I arrived for my ten-day vacation on the mountain around 1 pm. The road progressively narrows as you get closer and there comes a point when there isn’t a road at all. I worried about getting all the stuff I’d packed to the campsite where the husband and I had pitched our tent almost two weeks ago.
Fortunately, I found a prime parking spot at the top of the hill that leads into the camp. I managed to carry the two storage bins, and loose bulk items down the steep road in just two trips with the help of a wheelbarrow. Two more trips from the entrance to our campsite. Early on I realized this was an exercise in maintaining addictions. “How much of this shit do I really need,” I thought. Camp stove and camp fuel for morning coffee, snack food, two bottles of wine, clothes for myself and an outfit for Sister Ann Wenita Morelove—wait. Where’s my suitcase?

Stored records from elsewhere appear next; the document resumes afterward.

(* ===== verification/Notify.v ===== *)
(** * Notifications

    The assembly of the kernel for interrupts and notifications: src/kernel/src/arch/riscv/plic.s and
    syscall.s, an instruction at a time, and the call io_notify_return in src/kernel/src/syscall.rs
    that ends in it.

    The theorems: an interrupt enters the handler of the task that reserved it, and when the handler
    returns the task continues as if nothing had happened and the interrupt is completed; a handler can
    pass its notification on to another task; but access to the memory of tasks stays enabled after
    the return, because the instruction that should disable it uses the wrong register. *)

From S2P Require Import Prelude Bytes CMem Hart Trap.

(** ** Interrupts (plic.s) *)

(** [notification_enter]: the type in [a0], the value in [a1], the address in [a7] and the task in [x31]. *)
Definition notification_enter : M Hart unit :=
  li t0 SPP ;; csrc_sstatus t0 ;;
  sd 0 TASK_WAIT_UNTIL 31 ;;
  let* v := rd 31 in modify (with_sscratch v) ;;
  ld t0 TASK_VMS 31 ;;
  let* v := rd t0 in modify (with_satp v) ;;
  ld t0 (2 * GP_REGBYTES + REGSTATE_SIZE) 31 ;;
  let* v := rd t0 in modify (with_sepc v) ;;
  load_gp_regs 2 2 31 ;;
  li t0 SUM ;; csrs_sstatus t0 ;;
  ld 30 (10 * GP_REGBYTES) 31 ;; sd 30 (-4 * GP_REGBYTES) sp ;;
  ld 30 (11 * GP_REGBYTES) 31 ;; sd 30 (-3 * GP_REGBYTES) sp ;;
  ld 30 (17 * GP_REGBYTES) 31 ;; sd 30 (-2 * GP_REGBYTES) sp ;;
  ld 30 (0 * GP_REGBYTES) 31 ;; sd 30 (-1 * GP_REGBYTES) sp ;;
  csrc_sstatus t0 ;;
  fp_clean ;;
  load_gp_regs 1 1 31 ;;
  load_gp_regs 3 9 31 ;;
  load_gp_regs 12 16 31 ;;
  load_gp_regs 18 31 31 ;;
  sret.

Section notifications.
(** The addresses of the controller and of the table of reservations, and what [executor_get_task]
    leaves. *)
Context (plic_address plic_reservations : Z) (executor_get_task : Hart -> Hart).

(** The address of the claim register in [d], with the registers [e] and [f]. *)
Definition claim_address (d e f : Z) : M Hart unit :=
  li d plic_address ;;
  li e PLIC_CLAIM_OFFSET ;; add d d e ;;
  li e PLIC_STRIDE_CONTEXT ;; li f 1 ;; mul e e f ;; add d d e.

Definition claim_register : Z := wrap 64 (plic_address + PLIC_CLAIM_OFFSET + PLIC_STRIDE_CONTEXT).

(** Reading the claim register takes the next interrupt, or 0 when there is none. *)
Definition read_claim (r b : Z) : M Hart unit :=
  let* a := rd b in
  if a =? claim_register then
    let* h := get in
    modify (with_plic (tail (claims h)) (completed h)) ;; wr r (default 0 (head (claims h)))
  else panic "access to an unknown device".

Definition write_complete (r b : Z) : M Hart unit :=
  let* a := rd b in
  let* v := rd r in
  if a =? claim_register then modify (fun h => with_plic (claims h) (completed h ++ [wrap 32 v]) h)
  else panic "access to an unknown device".

Definition call_get_task : M Hart unit := modify executor_get_task.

Hahaha! I left my suitcase with all of my clothes in it in the bedroom back home. I was able to get one bar off cell service and ask the husband (who was coming at some later time; maybe today, maybe tomorrow) to bring it with him.
I moved my stuff to the campsite, happy to see that the tent was still standing and relatively dry. I did a little organizing and walked the wheelbarrow back to the main gathering area. I couldn’t help comparing my stuff to others folks’ stuff. Honestly I wasn’t doing too badly. Still, next time I’m going to try to be more intentional and bring less.
“Are you parked at the top of the hill?” asked one of the year-round residents.
“Yes,” I replied.
“You’ll need to move your car. Those spots are for folks who are working the event this week. Come on; I’ll show you where to park it and drive you back.”
We walked back up the hill and and basically drove into wilderness. It was like driving on a deer trail. If it rains anymore this week there’s no way I’ll be able to get my car out. Maybe this is why people end up staying here year round.
Another trek back to our tent. I received a text from the husband saying he was on his way. He asked much where he should park. “Park at the top of the hill and we’ll works it out after you get here,” I replied. No sense in circumventing the full experience.
When I got to the tent I promptly fell asleep to the sound of gently falling rain. Perfection.
I don’t know how much time passed but the sound of the tent door being unzipped woke me. It was the husband. He had more stuff with him, including my suitcase. He carried it without the help of a wheelbarrow. He more or less through the stuff into the tent, stripped off his clothes that were wet from rain and sweat, and fell asleep.
Camping is great for sleeping. Anytime is nap time. I anticipate many more naps to come. I just might take one now.